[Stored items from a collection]
(* ===== verification/WebServer.v ===== *)
(** The web server on an Intel 82540EM: app_http_hello over the network device layer,
    the resource manager, the e1000 driver and the card, from the unallocated device to
    the frames on the wire.

    The machine is that of E1000.v: its memory holds one driver context, the first of
    the e1000 pool.  The registry has one card and no device of the other drivers, whose
    initialisation is an argument of the model that is never used. *)

From S2P Require Export E1000 NetStack HttpHello.
From S2P Require Rtl8139 VirtioNet.

Open Scope Z_scope.

(** What the server does for the frames that arrive, in the abstract. *)
Definition next_isn (isn : Z) (g : segment) : Z :=
  if has_flag g TCP_FLAG_SYN then u32 (isn + 1) else isn.
Definition replies (mac : bytes) (isn : Z) (g : segment) : list bytes :=
  answer_frame mac g <$> answers isn g.
Fixpoint server_frames (mac : bytes) (isn : Z) (gs : list segment) : list bytes :=
  match gs with
  | [] => []
  | g :: gs => replies mac isn g ++ server_frames mac (next_isn isn g) gs
  end.

Section web_server.
  Context `{Arch} (A B : Z) (mem : memory) (devices : registry) (n : nat).
  Context (other_init : net_driver -> net_ctx -> nat -> machine -> res (Z * machine)).

Definition first_context : net_ctx := NetCtx E1000 NETDEV_POOL 0.

(** The drivers' records: the e1000 driver has the memory of its first context only. *)
Definition net_drv (k : net_driver) : driver (W := machine) (C := net_ctx) :=
  let other name table := Driver (str name) (str "0.1.0") DRIVER_TYPE_NETWORK (Some table)
                            (Some (other_init k)) None in
  match k with
  | RTL8139 => other "rtl8139" Rtl8139.rtl8139_id_table
  | VIRTIO_NET => other "virtio-net" VirtioNet.virtio_net_id_table
  | E1000 =>
      let drv := @e1000_driver machine unit _ _ (card_bus B) (card_ctx A) (fun _ => devices) in
      Driver (drv_name drv) (drv_version drv) (drv_type drv) (id_table drv)
        ((fun init ctx i m => if decide (ctx = first_context) then init tt i m else UB)
           <$> init_context drv) None
  end.

#[local] Instance server_net : NetDriver stack :=
  @stack_net machine mem (fun _ => devices) net_drv (machine_net A B).
(** The device's steps: it takes the next descriptor off an available ring; it sends
    what the buffer of a transmit descriptor holds behind the header when taking it;
    it returns transmit descriptors in any order; an arriving packet, at most as
    long as a descriptor says, is written into any of the buffers it has taken. *)
Inductive hw_step : machine -> event -> machine -> Prop :=
  | hw_fetch m id c v : live m -> v = m_ctx m -> c = vs_net v ->
      avail_idx (rx_queue c) <> vs_rx_pos v ->
      avail_ring (rx_queue c) !! Z.to_nat (vs_rx_pos v mod ring_len t) = Some id ->
      hw_step m Internal
        (with_ctx (VState c (vs_debug v) (vs_pfn v) (u16 (vs_rx_pos v + 1)) (id :: vs_rx_held v)
                     (vs_tx_pos v) (vs_tx_held v)) m)
  | hw_arrived m id ids i d buf buf' p c v : live m -> v = m_ctx m -> c = vs_net v ->
      vs_rx_held v ≡ₚ id :: ids ->
      vr_desc (rx_queue c) !! Z.to_nat id = Some d -> vd_flags d = VRING_DESC_F_WRITE ->
      vd_addr d = rx_addr (Z.of_nat i) -> is_bytes p -> len p <= vd_len d ->
      rx_buffers c !! i = Some buf -> store buf VIRTIO_NET_RX_BUFFER_OFFSET p = Ok buf' ->
      hw_step m (Arrived p)
        (with_ctx (VState
           (VirtioNet (io_base c) (initialized c) (net_transport c) (mac_addr c)
              (returns (ring_len t) (UsedElem id (len p)) (rx_queue c)) (tx_queue c)
              (<[i := buf']> (rx_buffers c)) (tx_buffers c) (rx_desc_in_use c) (tx_desc_in_use c)
              (rx_last_used_idx c) (tx_last_used_idx c))
           (vs_debug v) (vs_pfn v) (vs_rx_pos v) ids (vs_tx_pos v) (vs_tx_held v)) m)
  | hw_sent m id i d buf header f c v : live m -> v = m_ctx m -> c = vs_net v ->
      avail_idx (tx_queue c) <> vs_tx_pos v ->
      avail_ring (tx_queue c) !! Z.to_nat (vs_tx_pos v mod ring_len t) = Some id ->
      vr_desc (tx_queue c) !! Z.to_nat id = Some d -> vd_addr d = tx_addr (Z.of_nat i) ->
      tx_buffers c !! i = Some buf ->
      load buf VIRTIO_NET_RX_BUFFER_OFFSET (vd_len d) = Ok (header ++ f) ->
      len header = sizeof_hdr ->
      hw_step m (Sent f)
        (Machine (VState c (vs_debug v) (vs_pfn v) (vs_rx_pos v) (vs_rx_held v)
                    (u16 (vs_tx_pos v + 1)) (id :: vs_tx_held v))
           (m_regs m) (m_wire m ++ [f]) (m_console m) (m_tag m))
  | hw_done m e ids c v : live m -> v = m_ctx m -> c = vs_net v ->
      vs_tx_held v ≡ₚ used_id e :: ids ->
      hw_step m Internal
        (with_ctx (VState
           (set_tx (returns (ring_len t) e (tx_queue c)) (tx_buffers c) (tx_desc_in_use c)
              (tx_last_used_idx c) c)
           (vs_debug v) (vs_pfn v) (vs_rx_pos v) (vs_rx_held v) (vs_tx_pos v) ids) m).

[To do] Reproduce each line from the data that has "devices" in it.

[Written solution]
  Context `{Arch} (A B : Z) (mem : memory) (devices : registry) (n : nat).
      let drv := @e1000_driver machine unit _ _ (card_bus B) (card_ctx A) (fun _ => devices) in
  @stack_net machine mem (fun _ => devices) net_drv (machine_net A B).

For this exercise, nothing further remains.